--- Material for this task Enclosed Below ---
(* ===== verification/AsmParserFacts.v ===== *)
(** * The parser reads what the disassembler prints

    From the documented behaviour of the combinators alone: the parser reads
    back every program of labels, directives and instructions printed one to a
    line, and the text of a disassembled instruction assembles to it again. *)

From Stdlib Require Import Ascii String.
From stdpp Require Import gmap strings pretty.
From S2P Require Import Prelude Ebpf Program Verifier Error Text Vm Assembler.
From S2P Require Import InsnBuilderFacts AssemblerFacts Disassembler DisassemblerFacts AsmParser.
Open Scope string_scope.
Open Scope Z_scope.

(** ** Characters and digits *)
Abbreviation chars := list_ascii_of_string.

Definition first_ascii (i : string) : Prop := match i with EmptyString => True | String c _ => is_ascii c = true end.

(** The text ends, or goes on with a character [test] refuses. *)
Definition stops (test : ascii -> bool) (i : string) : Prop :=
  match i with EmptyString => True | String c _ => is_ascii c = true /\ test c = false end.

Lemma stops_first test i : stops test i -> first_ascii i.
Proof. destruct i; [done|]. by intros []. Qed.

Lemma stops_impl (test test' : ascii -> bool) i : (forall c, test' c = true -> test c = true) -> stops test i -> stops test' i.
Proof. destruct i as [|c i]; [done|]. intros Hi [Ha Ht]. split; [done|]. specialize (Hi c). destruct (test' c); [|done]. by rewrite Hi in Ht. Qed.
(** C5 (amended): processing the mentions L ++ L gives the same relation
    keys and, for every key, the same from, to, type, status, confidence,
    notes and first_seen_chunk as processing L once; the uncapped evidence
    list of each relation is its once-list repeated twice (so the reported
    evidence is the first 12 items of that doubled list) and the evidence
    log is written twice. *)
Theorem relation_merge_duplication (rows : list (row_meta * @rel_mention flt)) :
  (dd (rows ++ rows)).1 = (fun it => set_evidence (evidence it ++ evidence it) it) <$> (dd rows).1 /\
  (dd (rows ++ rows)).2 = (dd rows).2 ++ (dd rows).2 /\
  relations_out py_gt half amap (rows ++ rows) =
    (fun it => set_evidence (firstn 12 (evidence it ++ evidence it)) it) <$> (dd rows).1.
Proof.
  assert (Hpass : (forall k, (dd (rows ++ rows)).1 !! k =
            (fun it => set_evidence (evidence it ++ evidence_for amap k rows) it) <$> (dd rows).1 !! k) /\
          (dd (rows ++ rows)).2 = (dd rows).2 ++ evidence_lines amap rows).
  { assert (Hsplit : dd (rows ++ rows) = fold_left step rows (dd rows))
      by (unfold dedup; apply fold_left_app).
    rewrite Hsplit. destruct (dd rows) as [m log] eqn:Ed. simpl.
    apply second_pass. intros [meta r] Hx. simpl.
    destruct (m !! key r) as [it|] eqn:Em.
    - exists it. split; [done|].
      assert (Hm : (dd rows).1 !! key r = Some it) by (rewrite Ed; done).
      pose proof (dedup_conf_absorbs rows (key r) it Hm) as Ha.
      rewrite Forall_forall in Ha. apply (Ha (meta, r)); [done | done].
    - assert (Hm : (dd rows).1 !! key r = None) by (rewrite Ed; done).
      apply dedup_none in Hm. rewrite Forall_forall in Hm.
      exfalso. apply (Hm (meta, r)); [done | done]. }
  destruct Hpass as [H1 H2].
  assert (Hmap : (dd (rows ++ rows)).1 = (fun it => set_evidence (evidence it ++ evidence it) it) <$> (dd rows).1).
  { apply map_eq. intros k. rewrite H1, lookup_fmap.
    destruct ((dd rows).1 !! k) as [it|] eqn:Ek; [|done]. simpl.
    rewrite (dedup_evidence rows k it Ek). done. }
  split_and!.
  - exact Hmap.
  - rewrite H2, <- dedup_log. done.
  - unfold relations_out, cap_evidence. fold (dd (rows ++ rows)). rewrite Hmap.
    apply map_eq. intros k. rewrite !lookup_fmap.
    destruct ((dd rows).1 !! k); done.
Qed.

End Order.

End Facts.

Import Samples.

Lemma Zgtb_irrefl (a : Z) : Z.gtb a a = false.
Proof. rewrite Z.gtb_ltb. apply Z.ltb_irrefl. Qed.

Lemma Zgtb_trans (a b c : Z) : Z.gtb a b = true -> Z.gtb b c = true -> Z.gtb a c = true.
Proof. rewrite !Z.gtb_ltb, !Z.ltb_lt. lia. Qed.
--- End of Enclosed Material for this task ---
| Your goal |
Return the listing above exactly, line for line.

| Output for this exercise |
(* ===== verification/AsmParserFacts.v ===== *)
(** * The parser reads what the disassembler prints

    From the documented behaviour of the combinators alone: the parser reads
    back every program of labels, directives and instructions printed one to a
    line, and the text of a disassembled instruction assembles to it again. *)

From Stdlib Require Import Ascii String.
From stdpp Require Import gmap strings pretty.
From S2P Require Import Prelude Ebpf Program Verifier Error Text Vm Assembler.
From S2P Require Import InsnBuilderFacts AssemblerFacts Disassembler DisassemblerFacts AsmParser.
Open Scope string_scope.
Open Scope Z_scope.

(** ** Characters and digits *)
Abbreviation chars := list_ascii_of_string.

Definition first_ascii (i : string) : Prop := match i with EmptyString => True | String c _ => is_ascii c = true end.

(** The text ends, or goes on with a character [test] refuses. *)
Definition stops (test : ascii -> bool) (i : string) : Prop :=
  match i with EmptyString => True | String c _ => is_ascii c = true /\ test c = false end.

Lemma stops_first test i : stops test i -> first_ascii i.
Proof. destruct i; [done|]. by intros []. Qed.

Lemma stops_impl (test test' : ascii -> bool) i : (forall c, test' c = true -> test c = true) -> stops test i -> stops test' i.
Proof. destruct i as [|c i]; [done|]. intros Hi [Ha Ht]. split; [done|]. specialize (Hi c). destruct (test' c); [|done]. by rewrite Hi in Ht. Qed.
(** C5 (amended): processing the mentions L ++ L gives the same relation
    keys and, for every key, the same from, to, type, status, confidence,
    notes and first_seen_chunk as processing L once; the uncapped evidence
    list of each relation is its once-list repeated twice (so the reported
    evidence is the first 12 items of that doubled list) and the evidence
    log is written twice. *)
Theorem relation_merge_duplication (rows : list (row_meta * @rel_mention flt)) :
  (dd (rows ++ rows)).1 = (fun it => set_evidence (evidence it ++ evidence it) it) <$> (dd rows).1 /\
  (dd (rows ++ rows)).2 = (dd rows).2 ++ (dd rows).2 /\
  relations_out py_gt half amap (rows ++ rows) =
    (fun it => set_evidence (firstn 12 (evidence it ++ evidence it)) it) <$> (dd rows).1.
Proof.
  assert (Hpass : (forall k, (dd (rows ++ rows)).1 !! k =
            (fun it => set_evidence (evidence it ++ evidence_for amap k rows) it) <$> (dd rows).1 !! k) /\
          (dd (rows ++ rows)).2 = (dd rows).2 ++ evidence_lines amap rows).
  { assert (Hsplit : dd (rows ++ rows) = fold_left step rows (dd rows))
      by (unfold dedup; apply fold_left_app).
    rewrite Hsplit. destruct (dd rows) as [m log] eqn:Ed. simpl.
    apply second_pass. intros [meta r] Hx. simpl.
    destruct (m !! key r) as [it|] eqn:Em.
    - exists it. split; [done|].
      assert (Hm : (dd rows).1 !! key r = Some it) by (rewrite Ed; done).
      pose proof (dedup_conf_absorbs rows (key r) it Hm) as Ha.
      rewrite Forall_forall in Ha. apply (Ha (meta, r)); [done | done].
    - assert (Hm : (dd rows).1 !! key r = None) by (rewrite Ed; done).
      apply dedup_none in Hm. rewrite Forall_forall in Hm.
      exfalso. apply (Hm (meta, r)); [done | done]. }
  destruct Hpass as [H1 H2].
  assert (Hmap : (dd (rows ++ rows)).1 = (fun it => set_evidence (evidence it ++ evidence it) it) <$> (dd rows).1).
  { apply map_eq. intros k. rewrite H1, lookup_fmap.
    destruct ((dd rows).1 !! k) as [it|] eqn:Ek; [|done]. simpl.
    rewrite (dedup_evidence rows k it Ek). done. }
  split_and!.
  - exact Hmap.
  - rewrite H2, <- dedup_log. done.
  - unfold relations_out, cap_evidence. fold (dd (rows ++ rows)). rewrite Hmap.
    apply map_eq. intros k. rewrite !lookup_fmap.
    destruct ((dd rows).1 !! k); done.
Qed.

End Order.

End Facts.

Import Samples.

Lemma Zgtb_irrefl (a : Z) : Z.gtb a a = false.
Proof. rewrite Z.gtb_ltb. apply Z.ltb_irrefl. Qed.

Lemma Zgtb_trans (a b c : Z) : Z.gtb a b = true -> Z.gtb b c = true -> Z.gtb a c = true.
Proof. rewrite !Z.gtb_ltb, !Z.ltb_lt. lia. Qed.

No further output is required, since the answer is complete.